Ellison presents a more inclusive and democratized view of sexual behavior and ethics. Any discussion of modern sexual ethics must include the LGBTQ community, divorced people, those who use birth control or who have had abortions, etc. Even the “conventional ethic of ‘celibacy for singles’” is no longer viable. He goes on to argue for broadening “access to marriage rights, benefits, and responsibilities” especially to acknowledge “the humanity of gay persons.” To do this, we must decenter marriage and heterosexuality. “In the midst of this cultural crisis,” he writes, “ the Right has cruelly played the race card and the sex/gender card, again and again, to scapegoat vulnerable groups and divert attention from the real source of our cultural woes, runaway capitalism and the collapse of democracy.” Is this not our current Republican presidential contest for the 2016 nomination in a nutshell? The sexual innuendo in the last debate alone represents centuries of white male stereotypes and preoccupation with genital size. This is where Ellison’s wide brush is appropriate.

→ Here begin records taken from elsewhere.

(** A function for [recurseTree] that records the items it is called
    on. *)
Definition recordItem (p : string) (st : FileInfo) (t : Task)
    : list (string * FileInfo) * Task :=
  ([(p, st)], t).

(** The exclusion policy, for one item. *)
Definition allowed (h : handler) (it : string * FileInfo) : bool :=
  if fi_IsDir (snd it)
  then negb (mapHas (excludeDirs h) (Go.Base (fst it)))
  else negb (mapHas (excludeExtensions h) (Go.Ext (fst it))).

End Connection.

(** ** The program (main.go) *)
Module Main.

(** Of [source.Config] and [dynamic.Config] the program reads the field
    [OpenJournal] only. *)
Record source_Config := mkSourceConfig {
  src_OpenJournal : string }.

Record dynamic_Config := mkDynamicConfig {
  dyn_OpenJournal : string }.

Record config := mkMainConfig {
  Global : Config;
  Sources : list source_Config;
  Dynamic : dynamic_Config }.

(** The loop of [journal] over the sources. *)
Fixpoint sourcesJournal (srcs : list source_Config) : string :=
  match srcs with
  | [] => ""
  | src :: rest =>
      if negb (Go.isEmpty (src_OpenJournal src)) then src_OpenJournal src
      else sourcesJournal rest
  end.

(** [config.journal] *)
Definition journal (c : config) : string :=
  if negb (Go.isEmpty (dyn_OpenJournal (Dynamic c)))
  then dyn_OpenJournal (Dynamic c)
  else sourcesJournal (Sources c).

End Main.

(** ** A small installation, to run the handlers on *)
Module Example.

(** Patterns are matched as substrings; the pattern "(" does not compile. *)
Definition compile (s : string) : string + string :=
  if String.eqb s "(" then inr "missing closing )" else inl s.

Definition matches (re msg : string) : bool :=
  match String.index 0 re msg with Some _ => true | None => false end.

Definition collaborators : Collaborators :=
  {| Memory := unit;
     newMemory := tt;
     Regexp := string;
     regexp_Compile := compile;
     MatchString := matches;
     filepath_Join := String.concat "/" |}.

(** A parser that takes the line as the message, and a leading digit as
    the time of the line. *)
Definition digit (c : ascii) : option Z :=
  let n := Z.of_nat (nat_of_ascii c) in
  if (48 <=? n) && (n <=? 57) then Some (n - 48) else None.

Definition parser (path bytes : string) (m : unit) : Log * unit :=
  (mkLog bytes ""
         (match bytes with String c _ => digit c | EmptyString => None end)
         "" "" 0 0, m).

Definition config : Config := mkConfig 0 0 0 0 [".gz"] [".git"].

Definition file (size : Z) : option FileInfo := Some (mkFileInfo size false).
Definition dir : option FileInfo := Some (mkFileInfo 4096 true).

(** A source with the files [a.log] (two lines) and [b.log] (empty). *)
Definition fs1 : FileSystem :=
  {| FS_Join := String.concat "/";
     FS_Lstat := fun p =>
       if String.eqb p "a.log" then file 7
       else if String.eqb p "b.log" then file 0
       else if String.eqb p "" then dir
       else None;
     FS_Open := fun p =>
       if String.eqb p "a.log" then Some (mkScanned ["1 up"; "5 down"] false)
       else if String.eqb p "b.log" then Some (mkScanned [] false)
       else None;
     FS_Walk := fun p =>
       WItem "" dir (Some [WItem "a.log" (file 7) None;
                           WItem "b.log" (file 0) None]) |}.

(** A source with [a.log] (one line) only. *)
Definition fs2 : FileSystem :=
  {| FS_Join := String.concat "/";
     FS_Lstat := fun p =>
       if String.eqb p "a.log" then file 3
       else if String.eqb p "" then dir
       else None;
     FS_Open := fun p =>
       if String.eqb p "a.log" then Some (mkScanned ["3 up"] false)
       else None;
     FS_Walk := fun p => WItem "" dir (Some [WItem "a.log" (file 3) None]) |}.

(** A source of plain files: [c.log], whose third line is beyond the
    scanner's limit, [big.log], of 6000 lines, and [five.log], of five. *)
Definition lstat3 (p : string) : option FileInfo :=
  if String.eqb p "c.log" then file 2000000
  else if String.eqb p "big.log" then file 12000
  else if String.eqb p "five.log" then file 10
  else None.

Definition fs3 : FileSystem :=
  {| FS_Join := String.concat "/";
     FS_Lstat := lstat3;
     FS_Open := fun p =>
       if String.eqb p "c.log" then Some (mkScanned ["a"; "b"] true)
       else if String.eqb p "big.log"
       then Some (mkScanned (repeat "x" (Z.to_nat 6000)) false)
       else if String.eqb p "five.log"
       then Some (mkScanned (repeat "x" 5) false)
       else None;
     FS_Walk := fun p => WItem p (lstat3 p) None |}.

Definition node1 : Source := mkSource "node1" fs1.
Definition node3 : Source := mkSource "node3" fs3.
Definition node2 : Source := mkSource "node2" fs2.

Definition h : handler (H := collaborators) :=
  New (H := collaborators) config [node1; node2] parser.

Definition h3 : handler (H := collaborators) :=
  New (H := collaborators) config [node3] parser.

(** A configuration whose batches are larger than the cap of a search. *)
Definition configCap : Config := mkConfig 10 0 3 0 [] [].

Definition hCap : handler (H := collaborators) :=
  New (H := collaborators) configCap [node3] parser.

Definition free : Task := mkTask None (fun _ => 0) 0.
Definition cancelled : Task := mkTask (Some 0%nat) (fun _ => 0) 0.

Definition env : Env := mkEnv (fun _ => free) [].
Definition envCancelled : Env := mkEnv (fun _ => cancelled) [].

Definition emptyStore : Store := mkStore [] [] ∅.

Definition request (id : Z) (action : string) (path : Path) (re : string)
    (filter : list string) (range : TimeRange) : Request :=
  Init (mkRequest (mkMeta id action "" []) path re filter range ∅).

Definition noRange : TimeRange := mkTimeRange None None.
Definition from3 : TimeRange := mkTimeRange (Some 3) None.

(** The reader at the start of a file opened at time 0. *)
Definition reader0 : reader (H := collaborators) :=
  mkReader (H := collaborators) [] 0 1 0 false tt.

(** A task that is cancelled after its second check, and tasks that are
    cancelled after their first. *)
Definition late : Task := mkTask (Some 2%nat) (fun _ => 0) 0.
Definition envLate : Env := mkEnv (fun _ => late) [1%nat; 0%nat].
Definition early : Task := mkTask (Some 1%nat) (fun _ => 0) 0.

(** A task that is cancelled after its 2500th check, and a task that is
    never cancelled and whose clock advances by three seconds at every
    reading. *)
Definition cancelledLate : Task :=
  mkTask (Some (Z.to_nat 2500)) (fun _ => 0) 0.
Definition ticking : Task :=
  mkTask None (fun n => Z.of_nat n * 3000000000) 0.

(** A heap with the files of a tree, and a response that points to
    them. *)
Definition heap2 : list File :=
  [mkFile "a.log" ["a.log"] false
          [mkFileInstance 7 "node1"; mkFileInstance 3 "node2"];
   mkFile "b.log" ["b.log"] false [mkFileInstance 0 "node1"]].

Definition treeResponse : Response :=
  mkResponse (mkMeta 1 "get-file-tree" "" []) [] [0%nat; 1%nat] "" false.

(** Calls of [add], as two sources make them. *)
Definition ops2 : list (File * FileInstance) :=
  [(mkFile "a.log" ["a.log"] false [], mkFileInstance 7 "node1");
   (mkFile "a.log" ["a.log"] false [], mkFileInstance 3 "node2");
   (mkFile "b.log" ["b.log"] false [], mkFileInstance 0 "node1")].

(** Two requests on one connection. *)
Definition servings : list Serving :=
  [mkServing (mkRequest (mkMeta 1 "search" "" []) [] "up" [] noRange ∅)
             envCancelled emptyStore;
   mkServing (mkRequest (mkMeta 2 "get-content" "" []) ["a.log"] "" []
                        noRange ∅)
             env emptyStore].

End Example.

(** * Properties *)

(** ** Go's integers *)

Lemma wrap_small z : - 2 ^ 63 <= z < 2 ^ 63 -> Go.wrap z = z.
Proof.
  intros Hz. unfold Go.wrap.
  rewrite Z.mod_small by lia. lia.
Qed.

Lemma wrap_add_l a b : Go.wrap (Go.wrap a + b) = Go.wrap (a + b).
Proof.
  unfold Go.wrap. f_equal.
  replace (((a + 2 ^ 63) mod 2 ^ 64 - 2 ^ 63) + b + 2 ^ 63)
    with ((a + 2 ^ 63) mod 2 ^ 64 + b) by lia.
  rewrite Zplus_mod_idemp_l. f_equal. lia.
Qed.

Lemma add_wrap_l a b : Go.add (Go.wrap a) b = Go.wrap (a + b).
Proof. apply wrap_add_l. Qed.

(** ** The effects of a task *)

Lemma ctxErr_never t : neverCancelled t -> ctxErr t = (false, t).
Proof. unfold neverCancelled, ctxErr. intros ->. reflexivity. Qed.

Lemma timeNow_never t : neverCancelled t -> neverCancelled (snd (timeNow t)).
Proof. unfold neverCancelled, timeNow. simpl. auto. Qed.

Lemma ctxErr_false t t' :
  ctxErr t = (false, t') -> neverCancelled t -> neverCancelled t'.
Proof.
  intros He Hn. rewrite (ctxErr_never t Hn) in He. congruence.
Qed.

(** ** [filterOutTime] *)

Lemma filterOutTime_time l1 l2 range :
  Log_Time l1 = Log_Time l2 ->
  filterOutTime l1 range = filterOutTime l2 range.
Proof. unfold filterOutTime. intros ->. reflexivity. Qed.

Lemma filterOutTime_unset l : filterOutTime l (mkTimeRange None None) = false.
Proof. reflexivity. Qed.

Lemma filterOutTime_start l s e :
  filterOutTime l (mkTimeRange (Some s) e)
  = match Log_Time l with None => true | Some t => t <? s end.
Proof. reflexivity. Qed.

Lemma filterOutTime_end l e :
  filterOutTime l (mkTimeRange None (Some e))
  = match Log_Time l with None => true | Some t => e <? t end.
Proof. reflexivity. Qed.

(** ** The reader *)
Section ReaderProofs.
Context `{Collaborators}.
Variables (h : handler) (req : Request) (nodeName path : string).
Variables (respMeta : Meta) (re : option Regexp).

Lemma ctxErr_cases t :
  (ctxErr t = (true, t) /\ cancelAfter t = Some 0%nat)
  \/ (exists t', ctxErr t = (false, t')
                 /\ clock t' = clock t /\ tick t' = tick t
                 /\ (neverCancelled t -> neverCancelled t')).
Proof.
  unfold ctxErr, neverCancelled. destruct t as [[[|n]|] c k]; simpl.
  - left. auto.
  - right. eexists. split; [reflexivity|]. simpl. intuition congruence.
  - right. eexists. split; [reflexivity|]. simpl. auto.
Qed.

By far, the most interesting part of the book for me is the statistics on the use of birth control, especially abortion among Catholic women. This area is most problematic for the Church. The spreading Zika virus has again, like in the cases of Ebola and HIV/AIDS, raised the question of using condoms to save lives among an infected and at risk population. The bishops of the Church insist no exceptions will be allowed, but the pope seems, in informal statements, to go against that position. In any case, the official word is not clear, and lives are at stake. In the book, though, Ellison makes it clear the Church has a problem with using birth control to do what it is designed to do: allow a woman to control her own reproductive capability. This is a problem that will not go away. It is clear from the statistics that Catholics are not following the Church in this area. The question remains: how does the Church support women who exercise their reproductive rights while also opening the doors to the LGBTQ community whose members now sit in their pews each Sunday and who register their children in Catholic schools and institutions? Ellison gives a potent and spot-on answer: “Theological insight and ethical wisdom must adapt and change in order for Christianity to remain a dynamic, living tradition that can address real life in a constructive rather than reactive manner.” That is, in a nutshell, a critical need in 21st century Christian sexual ethics.